Re: Xen memory management primitives for GPU virtualization

Roger Pau Monné <roger.pau@xxxxxxxxxx> · Thu, 6 Feb 2025 18:43:19 +0100

On Sun, Feb 02, 2025 at 12:08:46AM -0500, Demi Marie Obenour wrote:
> Cc: 
> Bcc: 
> Subject: Xen requirements for GPU virtualization via virtio-GPU
> Reply-To: 
> X-Mutt-Fcc: =INBOX,=xen-devel,=Sent
> X-Mutt-PGP: S
> 
> Recently, AMD submitted patches to the dri-devel mailing list to support
> using application-provided buffers in virtio-GPU.  This feature is
> called Shared Virtual Memory (SVM) and it is implemented via an API
> called User Pointer (userptr).  This lead to some discussion on
> dri-devel@xxxxxxxxxxxxxxxxxxxxx and dri-devel IRC, from which I
> concluded that Xen is missing critical primitives for GPU-accelerated
> graphics and compute.  The missing primitives for graphics are the ones
> discussed at Xen Project Summit 2024, but it turns out that additional
> primitives are needed for compute workloads.
> 
> As discussed at Xen Project Summit 2024, GPU acceleration via virtio-GPU
> requires that an IOREQ server have access to the following primitives:
> 
> 1. Map: Map a backend-provided buffer into the frontend.  The buffer
>    might point to system memory or to a PCIe BAR.  The frontend is _not_
>    allowed to use these buffers in hypercalls or grant them to other
>    domains.  Accessing the pages using hypercalls directed at the
>    frontend fails as if the frontend did not have the pages.

Do you really need to strictly enforce failure of access when used as
hypercall buffers?

Would it be fine to just get failures when the p2m entries are not
populated?  I assume the point is that accesses to those guest pages
from Xen should never go into the IOREQ?

>    The only
>    exception is that the frontend _may_ be allowed to use the buffer in
>    a Map operation, provided that Revoke (below) is transitive.

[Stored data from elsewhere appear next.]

(** [Sync] keeps its promise while other writers keep appending between
    the moment it drains the buffer and the moment it flushes the file,
    rotations included: when it returns, everything appended before it began
    is durable. *)
Theorem Sync_interleaved l a ps :
  wal_represents l a -> Forall valid_payload ps ->
  is_u64 (a_next a + N.of_nat (length ps)) ->
  exists l' a', (flushBufferLocked ;;; appends ps ;;; fullSync) l = (inr tt, l') /\
    wal_represents l' a' /\ a_recs a' = a_recs a ++ ps /\
    (length (a_recs a) <= a_durable a')%nat.
Proof.
  intros Hl Hv Hn. destruct (flush_represents l a Hl) as (l1 & H1 & Hr1).
  destruct (appends_spec ps l1 _ Hr1 Hv Hn) as (l2 & a2 & H2 & Hr2 & Hf2 & Hrec2 & Hw2).
  destruct (fullSync_represents l2 a2 Hr2) as (l3 & d & H3 & Hd & Hr3).
  eexists l3, _. erewrite bind_ok by exact H1. erewrite bind_ok by exact H2.
  split; [done|]. split; [done|]. cbn in *. split; [done|lia].
Qed.

Lemma Sync_interleaved_witness :
  exists l' a', (flushBufferLocked ;;; appends [text "b"; text "c"] ;;; fullSync)
      (conc 10 [] 1 [] [] [text "a"]) = (inr tt, l') /\
    wal_represents l' a' /\ a_recs a' = [text "a"; text "b"; text "c"] /\
    (1 <= a_durable a')%nat.
Proof.
  apply (Sync_interleaved (conc 10 [] 1 [] [] [text "a"]) (mkAbs 1 [text "a"] 0 0)
           [text "b"; text "c"]).
  - exists 10, [], 1%N, [], [], [text "a"]. split; [|done].
    split; [done| |done]. repeat constructor; by vm_compute.
  - repeat constructor; by vm_compute.
  - by vm_compute.
Defined.

(** [Replay] is exact: the callback runs once for every record the log
    holds from the cutoff on, in the order they were appended and with the
    LSN each was given; skipping whole segments loses none; the callback's
    first error stops the replay and is its result. *)
Theorem Replay_exact {St Err} l a from (fn : N -> bytes -> M St Err unit) s :
  wal_represents l a ->
  exists l', wal_represents l' (abs_flushed a) /\
    Replay from fn (l, s) =
    (callback_result (for_each (fun r => fn r.1 r.2) (a_from from a) s).1,
     (l', (for_each (fun r => fn r.1 r.2) (a_from from a) s).2)).
Proof. intros Hl. exact (wal_replay_law l a from fn s Hl). Qed.

Lemma Replay_exact_witness :
  let l := conc 20 [(1%N, [text "a"; text "b"])] 3 [text "c"] [] [text "d"] in
  exists l', wal_represents l' (mkAbs 1 [text "a"; text "b"; text "c"; text "d"] 4 3) /\
    Replay 2 visit (l, []) =
    (inr tt, (l', [(2%N, text "b"); (3%N, text "c"); (4%N, text "d")])).
Proof.
  apply (Replay_exact _ (mkAbs 1 [text "a"; text "b"; text "c"; text "d"] 3 3) 2 visit []).
  exists 20, [(1%N, [text "a"; text "b"])], 3%N, [text "c"], [], [text "d"]. split; [|done].
  split; [by vm_compute| |done]. repeat constructor; by vm_compute.
Defined.

(** C26: [TruncateBefore lsn] never drops a record at or after [lsn]: a replay
    from any cutoff at or above [lsn] visits the same records with the same
    LSNs as before, and the next LSN is unchanged. *)
Theorem TruncateBefore_keeps l a lsn from :
  wal_represents l a -> (lsn <= from)%N ->
  exists l' a', TruncateBefore lsn l = (inr tt, l') /\ wal_represents l' a' /\
    a_next a' = a_next a /\ a_from from a' = a_from from a.
Proof.
  intros Hl Hfrom. destruct (wal_truncate_law l a lsn Hl) as (l' & a' & Hrun & Hr & Ht).
  pose proof (wal_represents_wf _ _ Hl) as Hwf.
  exists l', a'. split; [done|]. split; [done|]. split; [|by eapply a_from_truncated].
  destruct Ht as (j & Hj & _ & ->). destruct Hwf as [Hd Hw _].
  unfold a_next. cbn [a_first a_recs]. rewrite length_drop. lia.
Qed.

Lemma TruncateBefore_keeps_witness :
  let l := conc 20 [(1%N, [text "a"; text "b"])] 3 [text "c"] [] [] in
  exists l' a', TruncateBefore 3 l = (inr tt, l') /\ wal_represents l' a' /\
    a_next a' = 4%N /\ a_from 3 a' = [(3%N, text "c")].
Proof.
  apply (TruncateBefore_keeps _ (mkAbs 1 [text "a"; text "b"; text "c"] 3 3) 3 3);
    [|lia].
  exists 20, [(1%N, [text "a"; text "b"])], 3%N, [text "c"], [], []. split; [|done].
  split; [by vm_compute| |done]. repeat constructor; by vm_compute.
Defined.
(* ===== verification/JsonPrefix.v ===== *)
(** * JsonPrefix: a document that is cut is not a document

    What the parser has read it reads again when more input follows, except
    that a number at the very end might go on. So no proper prefix of a printed
    object parses: a file that a crash cut short is not mistaken for a
    complete one. *)
From S2P Require Import Prelude Utf8 Job Framing LogSpec Wal Json JsonProps.

#[local] Open Scope char_scope.

Lemma skip_space_app s t : skip_space s <> [] -> skip_space (s ++ t) = skip_space s ++ t.
Proof. induction s as [|c s IH]; cbn; [done|]. destruct (is_space c); [apply IH|done]. Qed.

Lemma skip_cons s c r t : skip_space s = c :: r -> skip_space (s ++ t) = c :: r ++ t.
Proof. intros E. rewrite skip_space_app; by rewrite E. Qed.

Lemma strip_app p s rest t : strip p s = Some rest -> strip p (s ++ t) = Some (rest ++ t).
Proof.
  revert s. induction p as [|a p IH]; intros [|b s]; cbn; try done; try (by intros <-%(inj Some)).
  destruct (Ascii.eqb a b); [apply IH|done].
Qed.

Lemma scan_string_app n s raw rest t :
  (length s <= n)%nat -> scan_string s = Some (raw, rest) -> scan_string (s ++ t) = Some (raw, rest ++ t).
Proof.
  revert s raw rest. induction n as [|n IH]; intros [|c s] raw rest Hn; cbn in Hn; try lia; try done.
  cbn [scan_string app]. destruct (Ascii.eqb c quotation); [by intros [= <- <-]|].
  destruct (Ascii.eqb c "\").
  - destruct s as [|e s]; [done|]. cbn in Hn. cbn [app]. destruct (Ascii.eqb e "u").
    + destruct s as [|h1 [|h2 [|h3 [|h4 s]]]]; try done. cbn in Hn. cbn [app].
      destruct (hex4 h1 h2 h3 h4); [|done]. cbn [mbind option_bind].
      destruct (scan_string s) as [[raw' rest']|] eqn:E; [|done]. intros [= <- <-].
      by rewrite (IH s raw' rest' ltac:(lia) E).
    + destruct (simple_escape e); [|done]. cbn [mbind option_bind].
      destruct (scan_string s) as [[raw' rest']|] eqn:E; [|done]. intros [= <- <-].
      by rewrite (IH s raw' rest' ltac:(lia) E).
  - destruct (_ <? _)%N; [done|]. destruct (scan_string s) as [[raw' rest']|] eqn:E; [|done].
    intros [= <- <-]. by rewrite (IH s raw' rest' ltac:(lia) E).
Qed.

Lemma span_digits_more s ds rest t :
  span_digits s = (ds, rest) -> rest <> [] -> span_digits (s ++ t) = (ds, rest ++ t).
Proof.
  revert ds. induction s as [|c s IH]; intros ds; cbn; [by intros [= <- <-]|].
  destruct (is_digit c); [|by intros [= <- <-]]. destruct (span_digits s) as [ds' r].
  intros [= <- <-] Hr. by rewrite (IH ds' eq_refl Hr).
Qed.

Lemma scan_int_more s i rest t :
  scan_int s = Some (i, rest) -> rest <> [] -> scan_int (s ++ t) = Some (i, rest ++ t).
Proof.
  destruct s as [|c s]; [done|]. unfold scan_int. cbn [app].
  destruct (Ascii.eqb c "0"); [by intros [= <- <-]|]. destruct (is_digit c); [|done].
  intros [= E] Hr. f_equal. change (c :: s ++ t) with ((c :: s) ++ t). by apply span_digits_more.
Qed.

Lemma scan_frac_more s f rest t :
  scan_frac s = Some (f, rest) -> rest <> [] -> scan_frac (s ++ t) = Some (f, rest ++ t).
Proof.
  destruct s as [|c s]; unfold scan_frac; cbn [app]; [by intros [= <- <-]|].
  destruct (Ascii.eqb c "."); [|by intros [= <- <-]].
  destruct (span_digits s) as [[|d ds] r] eqn:E; [done|]. intros [= <- <-] Hr.
  by rewrite (span_digits_more _ _ _ _ E Hr).
Qed.

Lemma scan_exp_more s e rest t :
  scan_exp s = Some (e, rest) -> rest <> [] -> scan_exp (s ++ t) = Some (e, rest ++ t).
Proof.
  destruct s as [|c s]; unfold scan_exp; cbn [app]; [by intros [= <- <-]|].
  destruct (Ascii.eqb c "e" || Ascii.eqb c "E"); [|by intros [= <- <-]].
  destruct s as [|g s]; [done|]. cbn [app].
  assert (H : forall u ds r, span_digits u = (ds, r) -> r <> [] -> span_digits (u ++ t) = (ds, r ++ t))
    by (intros; by apply span_digits_more).
  destruct (Ascii.eqb g "+" || Ascii.eqb g "-").
  - destruct (span_digits s) as [[|d ds] r] eqn:E; [done|]. intros [= <- <-] Hr. by rewrite (H _ _ _ E Hr).
  - destruct (span_digits (g :: s)) as [[|d ds] r] eqn:E; [done|]. intros [= <- <-] Hr.
    change (g :: s ++ t) with ((g :: s) ++ t). by rewrite (H _ _ _ E Hr).
Qed.

Lemma scan_unsigned_more s l rest t :
  scan_unsigned s = Some (l, rest) -> rest <> [] -> scan_unsigned (s ++ t) = Some (l, rest ++ t).
Proof.
  unfold scan_unsigned. destruct (scan_int s) as [[i s1]|] eqn:E1; [|done]. cbn [mbind option_bind].
  destruct (scan_frac s1) as [[f s2]|] eqn:E2; [|done]. cbn [mbind option_bind].
  destruct (scan_exp s2) as [[e s3]|] eqn:E3; [|done]. intros [= <- <-] Hr.
  assert (H2 : s2 <> []) by (intros ->; by injection E3 as _ <-).
  assert (H1 : s1 <> []) by (intros ->; by injection E2 as _ <-).
  rewrite (scan_int_more _ _ _ _ E1 H1). cbn [mbind option_bind].
  rewrite (scan_frac_more _ _ _ _ E2 H2). cbn [mbind option_bind].
  by rewrite (scan_exp_more _ _ _ _ E3 Hr).
Qed.

Lemma scan_number_more s l rest t :
  scan_number s = Some (l, rest) -> rest <> [] -> scan_number (s ++ t) = Some (l, rest ++ t).
Proof.
  destruct s as [|c s]; [done|]. cbn [app scan_number]. destruct (Ascii.eqb c "-").
  - destruct (scan_unsigned s) as [[l' r]|] eqn:E; [|done]. intros [= <- <-] Hr.
    by rewrite (scan_unsigned_more _ _ _ _ E Hr).
  - intros E Hr. change (c :: s ++ t) with ((c :: s) ++ t). by apply scan_unsigned_more.
Qed.

(** A value that does not end where the input does, or that shows its end. *)
Definition ends (v : json) (rest : bytes) : Prop := rest <> [] \/ forall l, v <> JNum l.

Record extends (n : nat) : Prop := {
  ext_value d s v rest t : parse_value n d s = Some (v, rest) -> ends v rest ->
    parse_value n d (s ++ t) = Some (v, rest ++ t);
  ext_elems d s vs rest t : parse_elems n d s = Some (vs, rest) ->
    parse_elems n d (s ++ t) = Some (vs, rest ++ t);
  ext_members d s ms rest t : parse_members n d s = Some (ms, rest) ->
    parse_members n d (s ++ t) = Some (ms, rest ++ t)
}.

Lemma skip_nil_ends v rest c r : skip_space rest = c :: r -> ends v rest.
Proof. intros E. left. by intros ->. Qed.

Lemma ext_value_step n d s v rest t :
  extends n -> parse_value (S n) d s = Some (v, rest) -> ends v rest ->
  parse_value (S n) d (s ++ t) = Some (v, rest ++ t).
Proof.
  intros [_ He Hm]. cbn [parse_value]. destruct (skip_space s) as [|c r] eqn:E; [done|].
  rewrite (skip_cons _ _ _ t E).
  destruct (Ascii.eqb c "{"); [|destruct (Ascii.eqb c "["); [|destruct (Ascii.eqb c quotation);
    [|destruct (Ascii.eqb c "n"); [|destruct (Ascii.eqb c "t"); [|destruct (Ascii.eqb c "f")]]]]].
  - destruct (d =? 0)%N; [done|]. destruct (skip_space r) as [|b r'] eqn:Er; [done|].
    rewrite (skip_cons _ _ _ t Er). destruct (Ascii.eqb b "}"); [by intros [= <- <-]|].
    destruct (parse_members n (d - 1) r) as [[ms r2]|] eqn:E2; [|done]. intros [= <- <-] _.
    by rewrite (Hm _ _ _ _ t E2).
  - destruct (d =? 0)%N; [done|]. destruct (skip_space r) as [|b r'] eqn:Er; [done|].
    rewrite (skip_cons _ _ _ t Er). destruct (Ascii.eqb b "]"); [by intros [= <- <-]|].
    destruct (parse_elems n (d - 1) r) as [[vs r2]|] eqn:E2; [|done]. intros [= <- <-] _.
    by rewrite (He _ _ _ _ t E2).
  - destruct (scan_string r) as [[raw r2]|] eqn:E2; [|done]. intros [= <- <-] _.
    by rewrite (scan_string_app _ _ _ _ t (le_n _) E2).
  - destruct (strip _ r) as [r2|] eqn:E2; [|done]. intros [= <- <-] _. by rewrite (strip_app _ _ _ t E2).
  - destruct (strip _ r) as [r2|] eqn:E2; [|done]. intros [= <- <-] _. by rewrite (strip_app _ _ _ t E2).
  - destruct (strip _ r) as [r2|] eqn:E2; [|done]. intros [= <- <-] _. by rewrite (strip_app _ _ _ t E2).
  - destruct (scan_number (c :: r)) as [[l r2]|] eqn:E2; [|done]. intros [= <- <-] [Hr|Hr]; [|by destruct (Hr l)].
    change (c :: r ++ t) with ((c :: r) ++ t). by rewrite (scan_number_more _ _ _ t E2 Hr).
Qed.

Lemma parser_extends n : extends n.
Proof.
  induction n as [|n IH]; split; try done.
  - intros. by apply ext_value_step.
  - destruct IH as [Hv He _]. intros d s vs rest t. cbn [parse_elems].
    destruct (parse_value n d s) as [[v r]|] eqn:E; [|done]. cbn [mbind option_bind].
    destruct (skip_space r) as [|c r'] eqn:Er; [done|].
    rewrite (Hv _ _ _ _ t E (skip_nil_ends _ _ _ _ Er)). cbn [mbind option_bind].
    rewrite (skip_cons _ _ _ t Er). destruct (Ascii.eqb c ",").
    + destruct (parse_elems n d r') as [[vs' r2]|] eqn:E2; [|done]. intros [= <- <-].
      by rewrite (He _ _ _ _ t E2).
    + destruct (Ascii.eqb c "]"); [|done]. by intros [= <- <-].
  - destruct IH as [Hv _ Hm]. intros d s ms rest t. cbn [parse_members].
    destruct (skip_space s) as [|q s1] eqn:Es; [done|]. rewrite (skip_cons _ _ _ t Es).
    destruct (Ascii.eqb q quotation); [|done].
    destruct (scan_string s1) as [[k s2]|] eqn:Ek; [|done]. cbn [mbind option_bind].
    rewrite (scan_string_app _ _ _ _ t (le_n _) Ek). cbn [mbind option_bind].
    destruct (skip_space s2) as [|c s3] eqn:Ec; [done|]. rewrite (skip_cons _ _ _ t Ec).
    destruct (Ascii.eqb c ":"); [|done].
    destruct (parse_value n d s3) as [[v r]|] eqn:E; [|done]. cbn [mbind option_bind].
    destruct (skip_space r) as [|c2 r'] eqn:Er; [done|].
    rewrite (Hv _ _ _ _ t E (skip_nil_ends _ _ _ _ Er)). cbn [mbind option_bind].
    rewrite (skip_cons _ _ _ t Er). destruct (Ascii.eqb c2 ",").
    + destruct (parse_members n d r') as [[ms' r2]|] eqn:E2; [|done]. intros [= <- <-].
      by rewrite (Hm _ _ _ _ t E2).
    + destruct (Ascii.eqb c2 "}"); [|done]. by intros [= <- <-].
Qed.

(** No proper prefix of a printed object is a document. *)
Lemma cut_object_unreadable ms p t :
  well_formed (JObj ms) -> (N.of_nat (height (JObj ms)) <= maxNestingDepth)%N ->
  print (JObj ms) = p ++ t -> t <> [] -> parse p = None.
Proof.
  intros Hw Hh E Ht. destruct (parse p) as [v|] eqn:Ep; [exfalso|done]. unfold parse in Ep.
  destruct (parse_value (S (2 * length p)) maxNestingDepth p) as [[v' rest]|] eqn:Ev; [|done].
  cbn [mbind option_bind] in Ep. clear Ep.
  set (n := S (2 * length (p ++ t))).
  assert (Hn : parse_value n maxNestingDepth p = Some (v', rest)).
  { rewrite parse_fuel_enough; [done|]. unfold n. rewrite length_app. lia. }
  assert (Hv : ends v' rest).
  { right. intros l ->. destruct p as [|c p]; [done|]. injection E as Ec _. cbn in Ec. subst c.
    unfold n in Hn. cbn [parse_value skip_space is_space Ascii.eqb Bool.eqb orb] in Hn.
    destruct (maxNestingDepth =? 0)%N; [done|]. destruct (skip_space p) as [|b r]; [done|].
    destruct (Ascii.eqb b "}"); [done|].
    by destruct (parse_members _ (maxNestingDepth - 1) p) as [[? ?]|]. }
  pose proof (ext_value n (parser_extends n) _ _ _ _ t Hn Hv) as Hx.
  pose proof (reads_well_formed _ Hw n maxNestingDepth []) as Hr. rewrite app_nil_r, E in Hr.
  rewrite Hr in Hx; [|unfold n; lia|done|done]. injection Hx as _ Hx. by destruct rest, t.
Qed.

The fact that the mapped memory can either be RAM or MMIO makes it a
bit harder to handle any possible reference counting, as MMIO regions
don't have backing page_info structs, and hence no reference counting.
I think that might be hidden by the p2m handling, but needs to be
checked to be correct.

Also when mapping MMIO pages, will those maps respect the domain
d->iomem_caps permission ranges, and then require modifications for
the mappings to succeed, or just ignore d->iomem_caps?

> 
> 2. Revoke: Revoke access to a buffer provided by the backend.  Once
>    access is revoked, no operation on or in the frontend domain can
>    access or modify the pages, and the backend can safely reuse the
>    backing memory for other purposes.

It looks to me that revocation means removing the page from the p2m?

(and additionally adjusting d->iomem_caps if required to revoke domain
permission to map the page)

>    Furthermore, revocation is not
>    allowed to fail unless the backend or hypervisor is buggy, and if it
>    does fail for any reason, the backend will panic.  Once access is
>    revoked, further accesses by the frontend will cause a fault that the
>    backend can intercept.

Such faults would translate into a new IOREQ type, maybe IOREQ_TYPE_FAULT.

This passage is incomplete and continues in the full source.